How to complete this task
The exercise asks you to copy every line below in which "FrequencyRX" appears.

[Items from a data source]

══════

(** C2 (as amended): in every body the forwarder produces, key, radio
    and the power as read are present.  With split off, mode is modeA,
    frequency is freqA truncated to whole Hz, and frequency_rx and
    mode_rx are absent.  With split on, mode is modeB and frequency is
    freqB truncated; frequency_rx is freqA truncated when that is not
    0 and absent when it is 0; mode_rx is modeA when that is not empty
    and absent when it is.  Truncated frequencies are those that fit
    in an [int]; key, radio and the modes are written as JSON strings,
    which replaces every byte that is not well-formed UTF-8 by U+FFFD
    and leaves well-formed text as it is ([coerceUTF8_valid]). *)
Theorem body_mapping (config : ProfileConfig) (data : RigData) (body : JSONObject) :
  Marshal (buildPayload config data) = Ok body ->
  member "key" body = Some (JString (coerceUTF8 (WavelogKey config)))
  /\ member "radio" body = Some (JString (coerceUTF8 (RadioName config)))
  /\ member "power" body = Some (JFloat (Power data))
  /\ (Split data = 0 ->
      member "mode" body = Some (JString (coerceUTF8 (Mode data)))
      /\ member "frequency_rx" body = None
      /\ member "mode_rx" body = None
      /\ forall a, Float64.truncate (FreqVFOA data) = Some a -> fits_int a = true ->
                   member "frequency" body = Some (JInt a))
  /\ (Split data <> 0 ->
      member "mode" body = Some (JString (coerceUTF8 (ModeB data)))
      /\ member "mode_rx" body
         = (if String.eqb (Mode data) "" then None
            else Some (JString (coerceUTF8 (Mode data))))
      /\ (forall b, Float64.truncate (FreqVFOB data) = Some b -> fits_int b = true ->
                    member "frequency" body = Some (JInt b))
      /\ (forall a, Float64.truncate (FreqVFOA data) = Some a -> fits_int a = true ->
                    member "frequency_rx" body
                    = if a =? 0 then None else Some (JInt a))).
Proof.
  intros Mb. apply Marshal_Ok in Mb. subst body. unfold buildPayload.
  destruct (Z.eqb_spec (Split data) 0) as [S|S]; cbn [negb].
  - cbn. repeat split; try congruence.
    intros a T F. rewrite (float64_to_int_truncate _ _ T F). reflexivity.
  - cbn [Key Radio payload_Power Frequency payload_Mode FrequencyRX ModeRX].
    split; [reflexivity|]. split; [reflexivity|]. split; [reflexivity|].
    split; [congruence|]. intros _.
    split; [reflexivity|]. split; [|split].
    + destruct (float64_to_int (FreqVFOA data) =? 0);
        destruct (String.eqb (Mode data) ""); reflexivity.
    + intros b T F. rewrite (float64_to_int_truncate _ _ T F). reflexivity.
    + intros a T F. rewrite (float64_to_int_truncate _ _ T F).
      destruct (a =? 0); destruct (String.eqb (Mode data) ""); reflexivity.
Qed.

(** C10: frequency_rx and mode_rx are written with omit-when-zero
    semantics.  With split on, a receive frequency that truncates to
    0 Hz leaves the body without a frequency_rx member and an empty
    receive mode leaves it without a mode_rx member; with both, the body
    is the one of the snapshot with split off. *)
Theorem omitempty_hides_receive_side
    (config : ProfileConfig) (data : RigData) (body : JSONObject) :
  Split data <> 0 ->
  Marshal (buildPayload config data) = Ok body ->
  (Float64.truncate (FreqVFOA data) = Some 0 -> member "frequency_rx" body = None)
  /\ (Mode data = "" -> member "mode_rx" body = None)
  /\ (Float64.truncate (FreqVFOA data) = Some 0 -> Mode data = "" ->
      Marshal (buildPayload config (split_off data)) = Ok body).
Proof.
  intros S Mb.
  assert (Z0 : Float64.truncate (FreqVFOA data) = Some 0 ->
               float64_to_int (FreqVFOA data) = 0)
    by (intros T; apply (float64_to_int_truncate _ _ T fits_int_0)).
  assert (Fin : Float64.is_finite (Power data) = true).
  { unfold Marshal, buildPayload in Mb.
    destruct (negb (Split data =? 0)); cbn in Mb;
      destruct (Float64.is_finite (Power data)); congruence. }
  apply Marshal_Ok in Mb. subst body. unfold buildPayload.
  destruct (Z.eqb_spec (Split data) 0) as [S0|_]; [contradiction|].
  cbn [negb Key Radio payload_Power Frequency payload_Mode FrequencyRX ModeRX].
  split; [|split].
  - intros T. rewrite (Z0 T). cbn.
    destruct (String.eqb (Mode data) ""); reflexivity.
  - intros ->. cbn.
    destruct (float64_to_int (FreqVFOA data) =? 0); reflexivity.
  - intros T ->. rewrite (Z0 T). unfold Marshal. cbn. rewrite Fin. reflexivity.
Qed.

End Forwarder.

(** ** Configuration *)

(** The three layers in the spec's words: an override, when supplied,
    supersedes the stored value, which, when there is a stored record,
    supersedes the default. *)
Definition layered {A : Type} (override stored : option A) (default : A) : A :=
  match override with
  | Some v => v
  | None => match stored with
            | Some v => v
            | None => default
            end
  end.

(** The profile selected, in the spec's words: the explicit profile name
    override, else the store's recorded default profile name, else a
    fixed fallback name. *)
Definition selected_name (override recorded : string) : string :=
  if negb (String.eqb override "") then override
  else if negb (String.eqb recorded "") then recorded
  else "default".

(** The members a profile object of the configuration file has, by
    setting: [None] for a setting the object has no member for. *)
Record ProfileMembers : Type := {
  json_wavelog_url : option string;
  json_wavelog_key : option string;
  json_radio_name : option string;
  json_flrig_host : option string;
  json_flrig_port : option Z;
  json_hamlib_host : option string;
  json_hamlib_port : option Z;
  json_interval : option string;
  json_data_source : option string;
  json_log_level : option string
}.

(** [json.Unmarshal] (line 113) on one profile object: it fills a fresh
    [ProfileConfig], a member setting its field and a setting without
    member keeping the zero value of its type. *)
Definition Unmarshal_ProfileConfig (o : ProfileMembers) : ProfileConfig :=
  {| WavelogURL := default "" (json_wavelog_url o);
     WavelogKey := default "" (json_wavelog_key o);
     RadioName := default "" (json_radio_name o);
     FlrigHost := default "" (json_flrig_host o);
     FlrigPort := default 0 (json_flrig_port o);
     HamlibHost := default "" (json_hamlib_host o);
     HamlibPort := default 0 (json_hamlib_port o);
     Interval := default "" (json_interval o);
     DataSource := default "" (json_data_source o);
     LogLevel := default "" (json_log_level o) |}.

══════

Answer to this task
  - cbn [Key Radio payload_Power Frequency payload_Mode FrequencyRX ModeRX].
  cbn [negb Key Radio payload_Power Frequency payload_Mode FrequencyRX ModeRX].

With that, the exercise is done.